Fui al colegio en el que Xavier enseñaba un Lunes por la mañana. El colegio estaba entre la avenida Brasil y el coliseo Chamochumbi. Xavier me salió a recibir. Juntos entramos al despacho de la directora, una clarisa un tanto subida de peso que también era superiora del convento que quedaba al lado del colegio. Xavier me presentó. La directora me hizo varias preguntas sobre mis estudios y mi credo. Le caí bien y me regaló un rosario que a ella le había dado el Padre Pío. Me dijo que podía empezar a dar clases cuando quisiera. Al día siguiente di mi primera clase a las alumnas de segundo de secundaria. Les hablé de la fe, y les cité a san Pablo, a san Agustín, a Unamuno. Definitivamente, me equivoqué. Yo les di una clase que estaba bien para universitarios, pero no para chicas de trece o catorce años. También les di clase a las chicas de quinto de secundaria. Ese día, al salir del colegio, en lo que más pensaba era en las chicas a las que les había dado clase. Varias de ellas eran muy guapas, y yo, que era un libidinoso, no había dejado de notarlo. Aleja de mí toda tentación, Dios mío, susurraba yo mientras pensaba en las chiquillas de segundo y de quinto de secundaria. Al día siguiente también fui a dar clase. Esa vez, Xavier y yo salimos juntos. Él usaba una camisa negra con cuello clerical. La gente, por la calle, lo miraba con gran respeto. Te invito a almorzar a mi casa, me dijo. Yo acepté la invitación.

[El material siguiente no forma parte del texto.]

(** * by-key: grouping, counting and indexing ranges by a derived key

    A shallow embedding of [include/by-key/by_key.hpp] and of the example
    programs that call it ([examples/], [unnamed/]), the properties its
    specification states about it, and further properties of the library
    and of the programs.

    Modelling decisions, in the order the header needs them:

    - A range is a finite [list] of elements, visited front to back by the
      range-[for] loops.  An element may be a plain value or a reference
      into storage that the callables can read and write; storage of that
      kind lives in the state threaded through every call.
    - Every caller-supplied callable (key, value, order and predicate
      projections, reducers, [combine]) is C++ code that may read and write
      captured state and may throw.  It is a computation in the monad
      [M St Exn]: it takes the current state and either returns a value or
      throws, with the state it left behind in both cases.
    - [std::unordered_map<K, V>] is [gmap K V].  Iteration order of the
      hash map is unspecified in C++; [map_to_list] stands for it, and the
      results proved about the ordering helpers do not depend on it.
    - [std::size_t] counters are [nat]: a counter is bumped once per
      element of an in-memory sequence, whose length [std::size_t] can
      always represent.
    - [try_reserve] only changes the capacity of a container, which none
      of the results can observe: it returns its map unchanged.
    - In the example programs an [int] is an integer of [Z] and
      [static_cast<int>] keeps the low 32 bits; arithmetic on [int] is
      that of [Z], and the theorems about these programs assume arrays
      short enough for no [int] to overflow.  [std::sort] is [sort], and a
      loop over an [unordered_map] visits [map_to_list] of it. *)

From Stdlib Require Import ZArith.
From stdpp Require Import base option list gmap strings sorting.

(** ** Effects of the caller's callables *)

Inductive outcome (St Exn A : Type) : Type :=
| Ret (a : A) (s : St)
| Throw (e : Exn) (s : St).
Arguments Ret {St Exn A} a s.
Arguments Throw {St Exn A} e s.

Definition M (St Exn A : Type) : Type := St → outcome St Exn A.

Definition ret {St Exn A} (a : A) : M St Exn A := fun s => Ret a s.

Definition bind {St Exn A B} (m : M St Exn A) (f : A → M St Exn B) : M St Exn B :=
  fun s => match m s with
           | Ret a s' => f a s'
           | Throw e s' => Throw e s'
           end.

Notation "'let*' x ':=' m 'in' k" := (bind m (fun x => k))
  (at level 10, x name, m at level 100, k at level 200,
   format "'[' 'let*'  x  :=  m  'in' ']'  '/' k").

(** [for (auto&& x : r) body]: the loop state [st] is whatever the body
    updates (the map being built); an exception leaves the loop. *)
Fixpoint for_each {St Exn A B} (body : B → A → M St Exn B) (r : list A) (st : B)
  : M St Exn B :=
  match r with
  | [] => ret st
  | x :: r' => let* st' := body st x in for_each body r' st'
  end.

(** A projection without effects: a plain function of the element. *)
Definition pure_proj {St Exn A B} (f : A → B) : A → M St Exn B :=
  fun x => ret (f x).

(** ** namespace detail *)

Module detail.

Definition try_reserve {Map : Type} (m : Map) (n : nat) : Map := m.

Definition size_hint {A} (r : list A) (expected : nat) : nat :=
  match expected with
  | O => length r
  | _ => expected
  end.

(** What [sum_traits<T>] asks of [T]: value-initialisation [T{}] and [+=]. *)
Class Numeric (T : Type) := { zero : T; add : T → T → T }.
(** * The query builder of the MCP server, embedded and verified

    Source: apps/mcp-server/src/mcp-server/tools/build_query_from_description/logic.ts
    and packages/data-contract/src/reader.ts (the contract's types).

    Strings are sequences of code units.  The development works with the
    code units 0..255 (the Basic Latin and Latin-1 blocks), for which
    [toLowerCase], [trim], the character classes of regular expressions
    and their case folding are written out below as ECMAScript defines
    them; text with code units above 255 is outside this model. *)

From Stdlib Require Import Strings.String Strings.Ascii.
From Stdlib Require Import Lists.List Bool.Bool Arith.PeanoNat NArith.NArith Lia.
Import ListNotations.

Local Open Scope list_scope.
Local Open Scope string_scope.

(* ================================================================== *)
(** ** Characters and the string methods the source calls             *)
(* ================================================================== *)

Module Js.

(** The code unit of a character. *)
Definition code (c : ascii) : N := N_of_ascii c.

Definition between (lo hi n : N) : bool := (lo <=? n)%N && (n <=? hi)%N.
(** * ssecat: the broadcast broker of [ssed.go]

    A shallow embedding of the goroutines of [ssed.go] and the properties
    of the broker that the specification states about them.

    The program is a set of goroutines that talk over channels:
    - [listen] (l.94-117), the coordination loop that owns [clients];
    - one [ServeHTTP] invocation per connection (l.46-92), with the
      goroutine it spawns to wait for the close notification (l.77-80);
    - one producer: [PromptHandler] (l.119-134) or the scanning goroutine
      of [main] (l.153-163).

    The embedding is an executable labelled transition system: a state
    holds the program point of every goroutine and the contents of the
    shared objects, an action names one goroutine step (or one
    rendezvous on an unbuffered channel) and [step] performs it, or
    returns [None] when the goroutines involved are not at that point. *)

From stdpp Require Import base option list gmap strings sorting.

Set Default Proof Using "Type".
Set Warnings "-clear-no-such-hyp".

(** ** Data *)

(** [chan []byte] values are compared by identity.  Every invocation of
    [ServeHTTP] calls [make(chan []byte)] once (l.63), so the channel made
    by invocation [h] is named [h]. *)
Definition conn := nat.
Definition chan := nat.

(** What the dynamic type of [rw] implements: the two type assertions of
    [ServeHTTP] (l.50 and l.75). *)
Record ResponseWriter := {
  isFlusher : bool;
  isCloseNotifier : bool
}.

(** Why a [ServeHTTP] invocation is over. *)
Inductive Exit :=
| StreamingUnsupported   (* l.53-54: http.Error(..., 500); return *)
| Panicked.              (* l.75: failed type assertion, after the deferred call *)

(** Which send on [closingClients] a request comes from. *)
Inductive Closer :=
| ByWatcher    (* l.79 *)
| ByDefer.     (* l.71 *)

(** Lines printed on standard output that depend on the state of the
    broker (the time stamp of l.159 is not modelled). *)
Inductive Output (Msg : Type) :=
| OPrompt (nclients : nat)                 (* l.123 *)
| OError                                   (* l.126 *)
| OSent (line : Msg)                       (* l.130 *)
| OVerbose (nclients : nat) (line : Msg).  (* l.160 *)
Arguments OPrompt {Msg} _.
Arguments OError {Msg}.
Arguments OSent {Msg} _.
Arguments OVerbose {Msg} _ _.

Section Broker.

(** The broker never looks inside a message: [Msg] stands for the Go
    value of type [[]byte] that travels through the channels, and [len]
    for the builtin of the same name (used at l.129 only). *)
Context {Msg : Type} `{!EqDecision Msg} (len : Msg → nat).

(** *** Program points *)

(** [listen]: blocked in the [select] (l.96), or inside the [range] loop
    of l.111-113 with the keys still to visit, blocked in the send of
    l.112 to the first of them. *)
Inductive LoopPC :=
| LSelect
| LRange (event : Msg) (pending : list chan).

(** [ServeHTTP], at its blocking operations. *)
Inductive HandlerPC :=
| HSendNew               (* l.66: broker.newClients <- messageChan *)
| HRecv                  (* l.86: <-messageChan *)
| HWrite (m : Msg)       (* l.86-89: Fprintf and Flush on the transport *)
| HDeferred              (* l.71: deferred broker.closingClients <- messageChan *)
| HReturned (e : Exit).

(** The goroutine of l.77-80. *)
Inductive WatcherPC :=
| WNotify                (* l.78: <-notify *)
| WSend                  (* l.79: broker.closingClients <- messageChan *)
| WDone.

(** The producer goroutine started by [main]. *)
Inductive ProducerPC :=
| PScan                  (* l.155: scan.Scan() *)
| PSend (m : Msg)        (* l.156: broker.Notifier <- scan.Bytes() *)
| PLog (m : Msg)         (* l.158-161 *)
| PEnd                   (* l.155: Scan returned false *)
| QPrompt                (* l.123 *)
| QReadLine              (* l.124 *)
| QSend (line : Msg).    (* l.131: broker.Notifier <- []byte(line) *)

Record Handler := {
  h_rw : ResponseWriter;
  h_pc : HandlerPC;
  h_out : list Msg       (* events written and flushed on the transport *)
}.

Record State := {
  (* Broker, l.16-29 *)
  Notifier : list Msg;            (* buffered channel of capacity 1 (l.34) *)
  clients : gmap chan bool;
  (* goroutines *)
  loop : LoopPC;
  handlers : gmap conn Handler;
  watchers : gmap conn WatcherPC;
  producer : ProducerPC;
  verbose : bool;                 (* *verbosePtr *)
  stdout : list (Output Msg)
}.

Definition set_broker (n : list Msg) (c : gmap chan bool) (l : LoopPC) (s : State) : State :=
  {| Notifier := n; clients := c; loop := l; handlers := handlers s;
     watchers := watchers s; producer := producer s; verbose := verbose s;
     stdout := stdout s |}.

Definition set_handlers (hs : gmap conn Handler) (s : State) : State :=
  {| Notifier := Notifier s; clients := clients s; loop := loop s; handlers := hs;
     watchers := watchers s; producer := producer s; verbose := verbose s;
     stdout := stdout s |}.

Definition set_watchers (ws : gmap conn WatcherPC) (s : State) : State :=
  {| Notifier := Notifier s; clients := clients s; loop := loop s;
     handlers := handlers s; watchers := ws; producer := producer s;
     verbose := verbose s; stdout := stdout s |}.

Definition set_producer (p : ProducerPC) (out : list (Output Msg)) (s : State) : State :=
  {| Notifier := Notifier s; clients := clients s; loop := loop s;
     handlers := handlers s; watchers := watchers s; producer := p;
     verbose := verbose s; stdout := out |}.

Definition set_pc (h : conn) (hd : Handler) (pc : HandlerPC) (s : State) : State :=
  set_handlers (<[h := {| h_rw := h_rw hd; h_pc := pc; h_out := h_out hd |}]> (handlers s)) s.

(** *** The registry operations of [listen] *)

(** l.101: [broker.clients[s] = true]. *)
Definition register (s : chan) (cl : gmap chan bool) : gmap chan bool := <[s := true]> cl.

(** l.106: [delete(broker.clients, s)]; the builtin does nothing when the
    key is absent. *)
Definition deregister (s : chan) (cl : gmap chan bool) : gmap chan bool := delete s cl.

(** l.111: the order in which [range] visits the keys of a map is not
    specified; [order] is an admissible one when it lists every key
    once. *)
Definition range_order (cl : gmap chan bool) (order : list chan) : Prop :=
  NoDup order ∧ list_to_set order = dom cl.

Global Instance range_order_dec cl order : Decision (range_order cl order).
Proof. unfold range_order. apply _. Defined.
Lemma fexp_normal (d e : Z) :
  d = 53 -> -1074 <= e -> fexp prec emax (d + e) = e.
Proof. intros -> He. unfold fexp, SpecFloat.emin, prec, emax. lia. Qed.

(** Rounding a 53-bit mantissa followed by [n] zero bits drops the zeros. *)
Lemma binary_round_aux_exact (s : bool) (m : positive) (e n : Z) :
  Zpos (digits2_pos m) = 53 ->
  0 <= n ->
  -1074 <= e + n <= 971 ->
  binary_round_aux prec emax s (Zpos (shl (Z.to_nat n) m)) e loc_Exact
  = S754_finite s m (e + n).
Proof.
  intros Hd Hn He. unfold binary_round_aux, shr_fexp.
  cbn [Zdigits2 shr_record_of_loc].
  rewrite digits_shl, Z2Nat.id by lia.
  replace (Zpos (digits2_pos m) + n + e) with (Zpos (digits2_pos m) + (e + n)) by lia.
  rewrite fexp_normal by lia.
  replace (e + n - e) with n by lia.
  rewrite shr_shl by lia.
  cbn [shr_m loc_of_shr_record round_nearest_even Zdigits2 shr_record_of_loc].
  rewrite fexp_normal by lia.
  rewrite Z.sub_diag. cbn [shr shr_m].
  unfold prec, emax. by rewrite Zle_imp_le_bool by lia.
Qed.

Lemma shl_align_down (m : positive) (e e' : Z) :
  e' <= e -> shl_align m e e' = (shl (Z.to_nat (e - e')) m, if decide (e' = e) then e else e').
Proof.
  intros He. unfold shl_align.
  destruct (e' - e) as [|k|k] eqn:Hk; [|lia|].
  - replace (e - e') with 0 by lia. rewrite decide_True by lia. reflexivity.
  - replace (e - e') with (Zpos k) by lia. rewrite decide_False by lia.
    cbn [Z.to_nat]. unfold shl. by rewrite Pos2Nat.inj_iter.
Qed.

Lemma shl_align_up (m : positive) (e e' : Z) :
  e <= e' -> shl_align m e e' = (m, e).
Proof.
  intros He. unfold shl_align. destruct (e' - e) as [|k|k] eqn:Hk; [done|done|lia].
Qed.

(** Adding 1 to an integer below [2^53 - 1] is exact. *)
Lemma SF_of_pos_succ (p : positive) :
  Zpos p + 1 < 2 ^ 53 ->
  SF64add (SF_of_pos p) (SF_of_pos 1) = SF_of_pos (p + 1).
Proof.
  intros Hp.
  pose proof (digits_le_prec p ltac:(lia)) as Hd.
  pose proof (digits_le_prec (p + 1) ltac:(lia)) as Hd'.
  change (SF_of_pos 1) with (S754_finite false (shl 52 1) (-52)).
  unfold SF64add, SFadd, SF_of_pos at 1.
  rewrite Z.min_r by (unfold prec; lia).
  rewrite shl_align_down by (unfold prec; lia).
  rewrite shl_align_down by lia.
  cbn [fst cond_Zopp]. rewrite shl_add.
  replace (Z.to_nat (Zpos (digits2_pos p) - prec - -52)
           + Z.to_nat (prec - Zpos (digits2_pos p)))%nat with 52%nat
    by (unfold prec; lia).
  change (Z.to_nat (-52 - -52)) with 0%nat.
  change (shl 0 (shl 52 1)) with (shl 52 1).
  rewrite shl_plus. cbn [binary_normalize]. unfold binary_round.
  rewrite digits_shl.
  replace (Zpos (digits2_pos (p + 1)) + Z.of_nat 52 + -52)
    with (Zpos (digits2_pos (p + 1))) by lia.
  assert (Hf : fexp prec emax (Zpos (digits2_pos (p + 1)))
               = Zpos (digits2_pos (p + 1)) - 53).
  { unfold fexp, SpecFloat.emin, prec, emax. lia. }
  rewrite Hf, shl_align_up by lia.
  unfold SF_of_pos.
  set (d := Zpos (digits2_pos (p + 1))) in *.
  replace 52%nat with (Z.to_nat (d - 1) + Z.to_nat (prec - d))%nat
    by (unfold prec; lia).
  rewrite <- shl_add.
  rewrite binary_round_aux_exact.
  - f_equal. unfold prec. lia.
  - rewrite digits_shl. fold d. unfold prec. lia.
  - lia.
  - lia.
Qed.

Lemma sum_ones_S (n : nat) : sum_ones (S n) = (sum_ones n + 1)%float.
Proof. reflexivity. Qed.

Lemma Prim2SF_one : Prim2SF 1 = SF_of_pos 1.
Proof. reflexivity. Qed.

Lemma Prim2SF_sum_ones (n : nat) :
  Z.of_nat (S n) < 2 ^ 53 ->
  Prim2SF (sum_ones (S n)) = SF_of_pos (Pos.of_succ_nat n).
Proof.
  induction n as [|n IH]; intros Hn.
  - reflexivity.
  - rewrite sum_ones_S, add_spec, IH, Prim2SF_one by lia.
    rewrite SF_of_pos_succ by lia.
    f_equal. cbn [Pos.of_succ_nat]. lia.
Qed.

Lemma is_integer_SF_of_pos (x : float) (p : positive) :
  Zpos p < 2 ^ 53 ->
  Prim2SF x = SF_of_pos p ->
  is_integer x (Zpos p) = true.
Proof.
  intros Hp Hx. pose proof (digits_le_prec p Hp) as Hd.
  unfold is_integer. rewrite Hx. unfold SF_of_pos. cbn [cond_Zopp].
  rewrite Zpos_shl, Z2Nat.id by (unfold prec; lia).
  rewrite Z.max_r by (unfold prec; lia).
  rewrite Z.max_l by (unfold prec; lia).
  rewrite Z.pow_0_r, Z.mul_1_r. apply Z.eqb_eq. do 2 f_equal. lia.
Qed.

(** The sum of [n] ones is the integer [n] as long as [n <= 2^53]. *)
Lemma sum_ones_exact (n : nat) :
  Z.of_nat n <= 2 ^ 53 -> is_integer (sum_ones n) (Z.of_nat n) = true.
Proof.
  intros Hn. destruct n as [|n]; [reflexivity|].
  destruct (decide (Z.of_nat (S n) = 2 ^ 53)) as [Heq|Hne].
  - destruct n as [|n]; [done|].
    assert (Hp : Pos.of_succ_nat n = 9007199254740991%positive) by lia.
    unfold is_integer.
    rewrite sum_ones_S, add_spec, Prim2SF_sum_ones, Hp by lia.
    rewrite Heq. reflexivity.
  - replace (Z.of_nat (S n)) with (Zpos (Pos.of_succ_nat n)) by lia.
    apply is_integer_SF_of_pos; [lia|]. apply Prim2SF_sum_ones. lia.
Qed.

(** From [2^53] on, adding 1 changes nothing. *)
Lemma sum_ones_saturates (n : nat) :
  2 ^ 53 <= Z.of_nat n -> sum_ones n = 9007199254740992%float.
Proof.
  induction n as [|n IH]; intros Hn; [lia|].
  rewrite sum_ones_S.
  destruct (decide (Z.of_nat (S n) = 2 ^ 53)) as [Heq|Hne].
  - destruct n as [|n]; [done|].
    assert (Hp : Pos.of_succ_nat n = 9007199254740991%positive) by lia.
    apply Prim2SF_inj. rewrite add_spec, Prim2SF_sum_ones, Hp by lia.
    reflexivity.
  - rewrite IH by lia. reflexivity.
Qed.

End Binary64.

(** ** Concurrent deposits *)

(** From any state of the calls some interleaving finishes them all. *)
Lemma deposits_complete (id ty : string) (m : nat) :
  forall (s : Servicer) (phs : list phase),
    tally steps_left phs = m ->
    deposits_inv id ty s phs ->
    exists schedule s' pool',
      exec schedule (s, thread_of id <$> phs) = Some (s', pool')
      /\ Forall (fun p => finished p = true) pool'.
Proof.
  induction m as [|m IH]; intros s phs Hm Hinv.
  - exists [], s, (thread_of id <$> phs). split; [done|].
    rewrite Forall_fmap. apply Forall_lookup_2. intros i ph Hi.
    pose proof (tally_lookup steps_left phs i ph Hi). by destruct ph; cbn in *; try lia.
  - destruct (tally_pos steps_left phs) as (i & ph & Hi & Hleft); [lia|].
    destruct (deposits_progress id ty s phs i ph Hinv Hi Hleft) as (j & [s1 pool1] & Hstep).
    destruct (step_at_inv id ty s s1 phs j pool1 Hinv Hstep)
      as (phs1 & -> & Hinv1 & _ & Hleft1).
    destruct (IH s1 phs1 ltac:(lia) Hinv1) as (schedule & s' & pool' & Hexec & Hfin).
    exists (j :: schedule), s', pool'. split; [|done].
    cbn [exec]. by rewrite Hstep.
Qed.

(** C5, amended. [n] concurrent calls [Deposit(id, 1)] on an account created
    with the balance 0, under every interleaving of their atomic steps: the
    interleaving has at most [5 * n] steps; while a call is unfinished some
    thread can move; and once all calls are finished, each has returned
    successfully and no update is lost: the stored balance is exactly [n]
    when [n <= 2^53], and is the float [2^53] when [n] is larger. *)
Theorem concurrent_Deposits_serialized (n : nat) (id ty : string)
    (s s' : Servicer) (schedule : list nat)
    (pool' : list (prog (ServicerContext * TransactionResponse.t))) :
  stored s id = account ty 0 ->
  lock_free s id ->
  exec schedule (s, replicate n (Deposit (DepositRequest.mk id 1) new_context))
    = Some (s', pool') ->
  length schedule <= 5 * n
  /\ (Forall (fun p => finished p = true) pool'
      \/ exists j c, step_at j (s', pool') = Some c)
  /\ (Forall (fun p => finished p = true) pool' ->
      Forall (fun p => exists b, p = Ret (deposit_reply id 1 b)) pool'
      /\ exists b,
           stored s' id = account ty b
           /\ ((Z.of_nat n <= 2 ^ 53)%Z -> is_integer b (Z.of_nat n) = true)
           /\ ((2 ^ 53 <= Z.of_nat n)%Z -> b = 9007199254740992%float)).
Proof.
  intros Hs Hl Hexec.
  destruct (concurrent_deposits n id ty s s' schedule pool' Hs Hl Hexec)
    as (Hlen & Hprogress & Hdone).
  split; [exact Hlen|]. split; [exact Hprogress|].
  intros Hfin. destruct (Hdone Hfin) as (_ & Hbal & Hret).
  split; [exact Hret|]. exists (sum_ones n).
  split; [exact Hbal|]. split; [apply sum_ones_exact|apply sum_ones_saturates].
Qed.

(** Two calls, the second one waiting for the lock until the first has
    released it. *)
Lemma concurrent_Deposits_serialized_witness :
  exists s' pool' b,
    exec [0; 1; 0; 0; 0; 0; 1; 1; 1; 1]%nat
      (one_account 0, replicate 2 (Deposit (DepositRequest.mk "A1" 1) new_context))
      = Some (s', pool')
    /\ stored s' "A1" = account "savings" b
    /\ is_integer b 2 = true.
Proof.
  destruct (exec [0; 1; 0; 0; 0; 0; 1; 1; 1; 1]%nat
              (one_account 0,
               replicate 2 (Deposit (DepositRequest.mk "A1" 1) new_context)))
    as [[s' pool']|] eqn:Hexec; [|vm_compute in Hexec; discriminate Hexec].
  destruct (concurrent_Deposits_serialized 2 "A1" "savings" (one_account 0) s'
              [0; 1; 0; 0; 0; 0; 1; 1; 1; 1]%nat pool' eq_refl
              (one_account_lock_free 0) Hexec) as (_ & _ & Hdone).
  assert (Hfin : Forall (fun p => finished p = true) pool').
  { vm_compute in Hexec. injection Hexec as _ <-. by repeat constructor. }
  destruct (Hdone Hfin) as (_ & b & Hb & Hexact & _).
  exists s', pool', b. split; [reflexivity|]. split; [exact Hb|].
  apply Hexact. done.
Defined.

Su casa estaba por el chifa Brasil. Era una casa de un solo piso, con una cocina , un comedor, un baño y una habitación espaciosa en la que dormían Xavier, su padre y su madre. Xavier me presentó a sus padres. Su madre era baja, y tenía cara de mala. Era narizona y dientona, y había sido profesora. En ese entonces ya estaba jubilada. El padre de Xavier había sido militar y también estaba jubilado. Era alto, y tenía cara de buena gente. Sus ojos eran pequeños y su nariz y su boca parecían la nariz y la boca de un payaso. Conversé bastante con los padres de Xavier. Ellos me atendieron bastante bien.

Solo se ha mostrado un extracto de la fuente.